September 15, 2008...Black Monday...was just the beginning, folks. The Dow may have lost 500 points, but the S&P lost 4.71%, an even worse day on the broader markets. And once again, I cannot stress enough that Lehman Bros. was not the real problem.

It was just one more domino in the chain, one more player in the great game of Deal Or No Deal. Lehman Bros. got No Deal...and the global markets are in freefall as a result.

But today could be worse. Today's Deal or No Deal contestant is the largest insurance company in the world, American International Group or AIG. It's time to play the game.

And AIG is in serious, serious trouble.

American International Group Inc. fell 38 percent in early New York trading after the insurer's credit ratings were cut, threatening efforts to raise funds to keep the company afloat and roiling global financial markets.

S&P lowered AIG's long-term counterparty rating three grades to A- because of ``reduced flexibility in meeting additional collateral needs and concerns over increasing residential mortgage-related losses,'' the rating company said yesterday. Moody's cut AIG's senior unsecured debt two grades to A2. Fitch Ratings lowered its assessment to A from AA-.

The downgrade of AIG is the latest tremor to shake the global financial industry, less than a day after Lehman Brothers Holdings Inc. filed for Chapter 11 bankruptcy protection and Merrill Lynch & Co. sold itself to Bank of America Corp. for about $50 billion. Stock markets from Tokyo to London tumbled as investors weighed the impact of a potential collapse of the largest U.S. insurer by assets.

``There's a systemic risk if AIG isn't saved,'' Benoit de Broissia, an equity analyst at Richelieu Finance in Paris, said in a Bloomberg Television interview. Richelieu has about $6.2 billion under management.

I've been talking about systemic risk in the Global No-Confidence Vote series for months now. Systemic risk is just that: a risk that threatens the entire system. Fannie and Freddie going under was the ultimate systemic risk. The Fed had no choice but to save it. But AIG poses a large systemic risk as well. What do I mean by systemic?

Take a look at the aftermath of Hurricane Ike as an example. Millions of Americans got a harsh lesson in systemic risk this weekend, including myself. Recovery efforts are needed from Houston to Detroit, power outages, gas shortages, food and water interruptions, critical supply problems. Here in the Cincy area there are still hundreds of thousands without power, even with power crews being called in from other states.

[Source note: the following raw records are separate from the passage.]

(* ===== verification/Log.v ===== *)
(** * Write-ahead log: kernel/log.c

    A redo log over the buffer cache.  [log] is the in-memory record, [logsys] the
    record together with the cache below it.  The on-disk header block holds [n] at
    offset 0 and the sector numbers from offset 4, little endian. *)

From stdpp Require Import base list strings sets sorting.
From Stdlib Require Import ZArith Lia.
From S2P Require Import Prelude CString Bytes Spinlock Disk Bio Cache.
Open Scope Z_scope.

Definition MAXOPBLOCKS : Z := 10.
Definition LOGSIZE : Z := MAXOPBLOCKS * 3.
Definition BSIZE : nat := 512.

(** [struct log] with its [struct logheader]; the numbers are C ints. *)
Record log := Log {
  l_lock : bool;
  l_start : Z;
  l_size : Z;
  l_outstanding : Z;
  l_committing : Z;
  l_dev : Z;
  lh_n : Z;
  lh_sector : list Z;         (* sector[LOGSIZE] *)
}.

Definition set_l_lock (v : bool) (g : log) : log :=
  Log v (l_start g) (l_size g) (l_outstanding g) (l_committing g) (l_dev g) (lh_n g) (lh_sector g).
Definition set_geometry (st sz : Z) (g : log) : log :=
  Log (l_lock g) st sz (l_outstanding g) (l_committing g) (l_dev g) (lh_n g) (lh_sector g).
Definition set_outstanding (v : Z) (g : log) : log :=
  Log (l_lock g) (l_start g) (l_size g) v (l_committing g) (l_dev g) (lh_n g) (lh_sector g).
Definition set_committing (v : Z) (g : log) : log :=
  Log (l_lock g) (l_start g) (l_size g) (l_outstanding g) v (l_dev g) (lh_n g) (lh_sector g).
Definition set_l_dev (v : Z) (g : log) : log :=
  Log (l_lock g) (l_start g) (l_size g) (l_outstanding g) (l_committing g) v (lh_n g) (lh_sector g).
Definition set_n (v : Z) (g : log) : log :=
  Log (l_lock g) (l_start g) (l_size g) (l_outstanding g) (l_committing g) (l_dev g) v (lh_sector g).
Definition set_sector (v : list Z) (g : log) : log :=
  Log (l_lock g) (l_start g) (l_size g) (l_outstanding g) (l_committing g) (l_dev g) (lh_n g) v.

Record logsys (D : Type) := Logsys { lg : log; bc : bcache D }.
Arguments Logsys {D}.
Arguments lg {D}.
Arguments bc {D}.

Definition the_log {D} : lens (logsys D) log := Lens lg (fun g s => Logsys g (bc s)).
Definition the_cache {D} : lens (logsys D) (bcache D) := Lens bc (fun c s => Logsys (lg s) c).
Definition log_lock {D} : lens (logsys D) bool :=
  Lens (fun s => l_lock (lg s)) (fun b s => Logsys (set_l_lock b (lg s)) (bc s)).
Definition upd_log {D} (f : log -> log) : K (logsys D) unit :=
  kmod (fun s => Logsys (f (lg s)) (bc s)).

(** [log.lh.sector[i]] read and written; an index outside the array faults. *)
Definition get_sector {D} (i : nat) : K (logsys D) Z :=
  let! g := gets lg in
  match lh_sector g !! i with Some z => kret z | None => fault end.
Definition put_sector {D} (i : nat) (v : Z) : K (logsys D) unit :=
  let! g := gets lg in
  if decide (i < length (lh_sector g))%nat
  then upd_log (set_sector (<[i := v]> (lh_sector g))) else fault.

(** [for (i = 0; i < log.lh.n; i++)] *)
Definition for_n {D} (n : Z) (body : nat -> K (logsys D) unit) : K (logsys D) unit :=
  for_each (seq 0 (Z.to_nat n)) body.

Section ops.
Context {D : Type} `{HD : Driver D}.
Notation LK := (K (logsys D)).

Definition bread' (dv sec : Z) : LK nat := zoom the_cache (bread (u32 dv) (u32 sec)).
Definition bwrite' (i : nat) : LK unit := zoom the_cache (bwrite i).
Definition brelse' (i : nat) : LK unit := zoom the_cache (brelse i).
Definition get_buf' (i : nat) : LK buf := zoom the_cache (get_buf i).
(** [memmove(b->data, src, BSIZE)] *)
Definition copy_block (i : nat) (src : list Z) : LK unit :=
  zoom the_cache (upd_buf i (fun b => set_bdata (splice (bdata b) 0 (take BSIZE src)) b)).
(** A 32-bit store into the block of a buffer. *)
Definition store32 (i off : nat) (v : Z) : LK unit :=
  zoom the_cache (upd_buf i (fun b => set_bdata (put32 (bdata b) off v) b)).

Definition install_trans : LK unit :=
  let! g := gets lg in
  for_n (lh_n g) (fun tail =>
    let! lbuf := bread' (l_dev g) (l_start g + Z.of_nat tail + 1) in
    let! sec := get_sector tail in
    let! dbuf := bread' (l_dev g) sec in
    let! lb := get_buf' lbuf in
    copy_block dbuf (bdata lb) ;;;
    bwrite' dbuf ;;;
    brelse' lbuf ;;;
    brelse' dbuf).

Definition read_head : LK unit :=
  let! g := gets lg in
  let! i := bread' (l_dev g) (l_start g) in
  let! b := get_buf' i in
  let lh := bdata b in
  upd_log (set_n (i32 (get32 lh 0))) ;;;
  let! g := gets lg in
  for_n (lh_n g) (fun j => put_sector j (i32 (get32 lh (4 + 4 * j)))) ;;;
  brelse' i.

Definition write_head : LK unit :=
  let! g := gets lg in
  let! i := bread' (l_dev g) (l_start g) in
  store32 i 0 (lh_n g) ;;;
  for_n (lh_n g) (fun j => let! sec := get_sector j in store32 i (4 + 4 * j) sec) ;;;
  bwrite' i ;;;
  brelse' i.

Definition recover_from_log : LK unit :=
  read_head ;;;
  install_trans ;;;
  upd_log (set_n 0) ;;;
  write_head.

(** One pass of [begin_op]'s loop: it returns, or sleeps on the log and runs again. *)
Definition begin_op : LK unit :=
  acquire log_lock ;;;
  let! g := gets lg in
  if negb (l_committing g =? 0) then
    ksleep ChLog (lput log_lock false)
  else if LOGSIZE <? lh_n g + (l_outstanding g + 1) * MAXOPBLOCKS then
    ksleep ChLog (lput log_lock false)
  else
    upd_log (fun g => set_outstanding (l_outstanding g + 1) g) ;;;
    release log_lock.

Definition write_log : LK unit :=
  let! g := gets lg in
  for_n (lh_n g) (fun tail =>
    let! to := bread' (l_dev g) (l_start g + Z.of_nat tail + 1) in
    let! sec := get_sector tail in
    let! from := bread' (l_dev g) sec in
    let! fb := get_buf' from in
    copy_block to (bdata fb) ;;;
    bwrite' to ;;;
    brelse' from ;;;
    brelse' to).

Definition commit : LK unit :=
  let! g := gets lg in
  if 0 <? lh_n g then
    write_log ;;;
    write_head ;;;
    install_trans ;;;
    upd_log (set_n 0) ;;;
    write_head
  else kret tt.

Definition end_op : LK unit :=
  acquire log_lock ;;;
  upd_log (fun g => set_outstanding (l_outstanding g - 1) g) ;;;
  let! g := gets lg in
  if negb (l_committing g =? 0) then panic "log.committing"
  else
    let! do_commit :=
      (if l_outstanding g =? 0 then upd_log (set_committing 1) ;;; kret true
       else wakeup ChLog ;;; kret false) in
    release log_lock ;;;
    if do_commit : bool then
      commit ;;;
      acquire log_lock ;;;
      upd_log (set_committing 0) ;;;
      wakeup ChLog ;;;
      release log_lock
    else kret tt.

(** [for (i = 0; i < log.lh.n; i++) if (log.lh.sector[i] == b->sector) break;] *)
Fixpoint find_sector (l : list Z) (sec : Z) (n i : nat) : nat :=
  match n with
  | O => i
  | S n' => match l !! i with
            | Some x => if u32 x =? sec then i else find_sector l sec n' (S i)
            | None => i
            end
  end.

Definition log_write (i : nat) : LK unit :=
  let! g := gets lg in
  if (LOGSIZE <=? lh_n g) || (l_size g - 1 <=? lh_n g) then panic "too big a transaction"
  else if l_outstanding g <? 1 then panic "log_write outside of trans"
  else
    let! b := get_buf' i in
    let j := find_sector (lh_sector g) (sector b) (Z.to_nat (lh_n g)) 0 in
    put_sector j (i32 (sector b)) ;;;
    (if Z.of_nat j =? lh_n g then upd_log (fun g => set_n (lh_n g + 1) g) else kret tt) ;;;
    zoom the_cache (upd_buf i (fun b => set_flags (set (flags b) B_DIRTY) b)).
End ops.

(** * Specifications *)

(** ** Disks as functions, and sequences of sector writes *)

Definition wr : Type := Z * Z * list Z.

Fixpoint apply_writes (p : list wr) (W : key -> list Z) : key -> list Z :=
  match p with
  | [] => W
  | (d, x, b) :: p' => apply_writes p' (upd (d, x) b W)
  end.

Lemma apply_writes_app p q W k :
  apply_writes (p ++ q) W k = apply_writes q (apply_writes p W) k.
Proof. revert W. induction p as [|[[d x] b] p IH]; intros W; simpl; [done|]. by rewrite IH. Qed.

Lemma apply_writes_ext p W W' k :
  (forall k, W' k = W k) -> apply_writes p W' k = apply_writes p W k.
Proof.
  revert W W'. induction p as [|[[d x] b] p IH]; intros W W' H; simpl; [done|].
  apply IH. intros k'. unfold upd. destruct (decide _); [done|apply H].
Qed.

Definition wkey (w : wr) : key := w.1.

Lemma apply_writes_other p W k : k ∉ wkey <$> p -> apply_writes p W k = W k.
Proof.
  revert W. induction p as [|[[d x] b] p IH]; intros W Hk; simpl; [done|].
  rewrite fmap_cons, not_elem_of_cons in Hk. destruct Hk as [H1 H2].
  rewrite IH by done. by apply upd_other.
Qed.

(** With no sector written twice, a sector reads the one write to it. *)
Lemma apply_writes_in p W d x b : NoDup (wkey <$> p) -> (d, x, b) ∈ p ->
  apply_writes p W (d, x) = b.
Proof.
  revert W. induction p as [|[[d' x'] b'] p IH]; intros W Hnd Hin.
  - by apply not_elem_of_nil in Hin.
  - rewrite fmap_cons in Hnd. apply NoDup_cons in Hnd as [H1 H2].
    apply elem_of_cons in Hin as [[= -> -> ->]|Hin]; simpl; [|by apply IH].
    rewrite apply_writes_other by done. apply upd_same.
Qed.

Section lift.
Context {D : Type} `{HD : Driver D} `{HS : !DriverSpec D}.
Implicit Types (s : logsys D).

Lemma bread'_wp U dv sec s a Q : abs U (bc s) a ->
  0 <= dv < 2 ^ 32 -> 0 <= sec < 2 ^ 32 -> U (dv, sec) -> (dv, sec) ∉ (aH a).*2 ->
  (length (aD a) + length (aH a) < NBUF)%nat \/ (dv, sec) ∈ aD a ->
  (forall i s' t, disk_writes t = [] -> lg s' = lg s ->
     abs U (bc s') (AS (aV a) (aW a) (aD a) ((i, (dv, sec)) :: aH a)) -> Q i s' t) ->
  wp (bread' dv sec) s Q.
Proof.
  intros Ha H1 H2 HU Hh HL HQ. unfold bread'. apply wp_zoom.
  rewrite !u32_small by done. eapply bread_wp; [done..|]. intros i c t Ht Hc. by apply HQ.
Qed.

Lemma get_buf'_wp U s a i k Q : abs U (bc s) a -> (i, k) ∈ aH a ->
  (forall b, bkey b = k -> bdata b = aV a k -> length (aV a k) = SECTOR_SIZE ->
     Q b s []) -> wp (get_buf' i) s Q.
Proof.
  intros Ha Hi HQ. unfold get_buf'. apply wp_zoom. eapply wp_held; [done..|].
  intros b Hb _ Hk _ _ Hd Hl _ _. replace (lput the_cache (lget the_cache s) s) with s by (by destruct s).
  apply HQ; [done|done|by rewrite <-Hd].
Qed.

Lemma set_data'_wp U s a i k f Q : abs U (bc s) a -> (i, k) ∈ aH a ->
  length (f (aV a k)) = SECTOR_SIZE ->
  (forall s', lg s' = lg s ->
     abs U (bc s') (AS (upd k (f (aV a k)) (aV a)) (aW a) (aD a) (aH a)) -> Q tt s' []) ->
  wp (zoom the_cache (upd_buf i (fun b => set_bdata (f (bdata b)) b))) s Q.
Proof.
  intros Ha Hi Hl HQ. apply wp_zoom. eapply (set_data_wp U _ a i k f); [done..|].
  intros c Hc. by apply HQ.
Qed.

Lemma bwrite'_wp U s a i dv sec Q : abs U (bc s) a -> (i, (dv, sec)) ∈ aH a ->
  (forall s' t, disk_writes t = [(dv, sec, aV a (dv, sec))] -> lg s' = lg s ->
     abs U (bc s') (AS (aV a) (upd (dv, sec) (aV a (dv, sec)) (aW a))
                      (unpin (dv, sec) (aD a)) (aH a)) -> Q tt s' t) ->
  wp (bwrite' i) s Q.
Proof.
  intros Ha Hi HQ. apply wp_zoom. eapply bwrite_wp; [done..|]. intros c t Ht Hc. by apply HQ.
Qed.

Lemma brelse'_wp U s a i k H Q : abs U (bc s) a -> aH a = (i, k) :: H -> k ∉ H.*2 ->
  k ∈ aD a \/ aV a k = aW a k ->
  (forall s' t, disk_writes t = [] -> lg s' = lg s ->
     abs U (bc s') (AS (aV a) (aW a) (aD a) H) -> Q tt s' t) ->
  wp (brelse' i) s Q.
Proof.
  intros Ha Hi Hk Hc HQ. apply wp_zoom. eapply brelse_wp; [done..|].
  intros c t Ht Hc'. by apply HQ.
Qed.

Lemma get_sector_wp i v s Q : lh_sector (lg s) !! i = Some v -> Q v s [] -> wp (get_sector i) s Q.
Proof. intros H HQ. unfold get_sector. wp_steps. rewrite H. by wp_steps. Qed.

(** With nothing held, a sector that is not pinned reads as the disk. *)
Lemma abs_clean U (c : bcache D) a k : abs U c a -> aH a = [] -> k ∉ aD a -> aV a k = aW a k.
Proof.
  intros Ha Hh Hk. rewrite <-(abs_view _ _ _ Ha), <-(abs_disk _ _ _ Ha).
  assert (dirtyk c k = false) as Hd.
  { apply not_true_is_false. by rewrite (abs_dirty _ _ _ Ha). }
  assert (busyk c k = false) as Hb.
  { apply not_true_is_false. rewrite (abs_busy _ _ _ Ha), Hh. apply not_elem_of_nil. }
  unfold view, on_disk, dirtyk, busyk in *.
  destruct (cached (bufs c) k) as [[f d]|] eqn:E; [|done].
  destruct (fvalid f) eqn:Hv; [|done]. by apply (wf_entry _ (abs_wf _ _ _ Ha) _ _ E).
Qed.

Now imagine a hurricane so bad that the entire lower 48 was hit with 75 MPH+ winds that caused damage, power outages, and supply interruptions across the entire country at the same time. All states would need their power crews. All power companies would be facing angry customers. Getting supplies into areas would be nearly impossible because they would be needed everywhere. All Governors would be scrambling for Federal emergency assistance. FEMA would be overloaded.

Supplies of food, water, and gas would dwindle to nothing. There would be no easy way to get supplies back in. Tens of millions of Americans would have to fend for themselves. The system would break down. The threat would be systemic. We would degenerate into riots, martial law, and chaos after only a few weeks. It would take months to get the system back up again...if it was even able to come back up at all.

That is the level of risk an AIG collapse would pose to the entire global financial system. How bad would it be?

This bad.

When Lehman Brothers filed for bankruptcy on Monday, it became the latest but surely not the last victim of the subprime mortgage collapse. Lehman owned more than $600 billion in assets. Financial institutions around the world have already reported more than half a trillion dollars of mortgage-related losses and that figure will most likely double or triple before the crisis exhausts itself.

But there is a bigger potential failure lurking: the American International Group, the insurance giant. It poses a much larger threat to the financial system than Lehman Brothers ever did because it plays an integral role in several key markets: credit derivatives, mortgages, corporate loans and hedge funds.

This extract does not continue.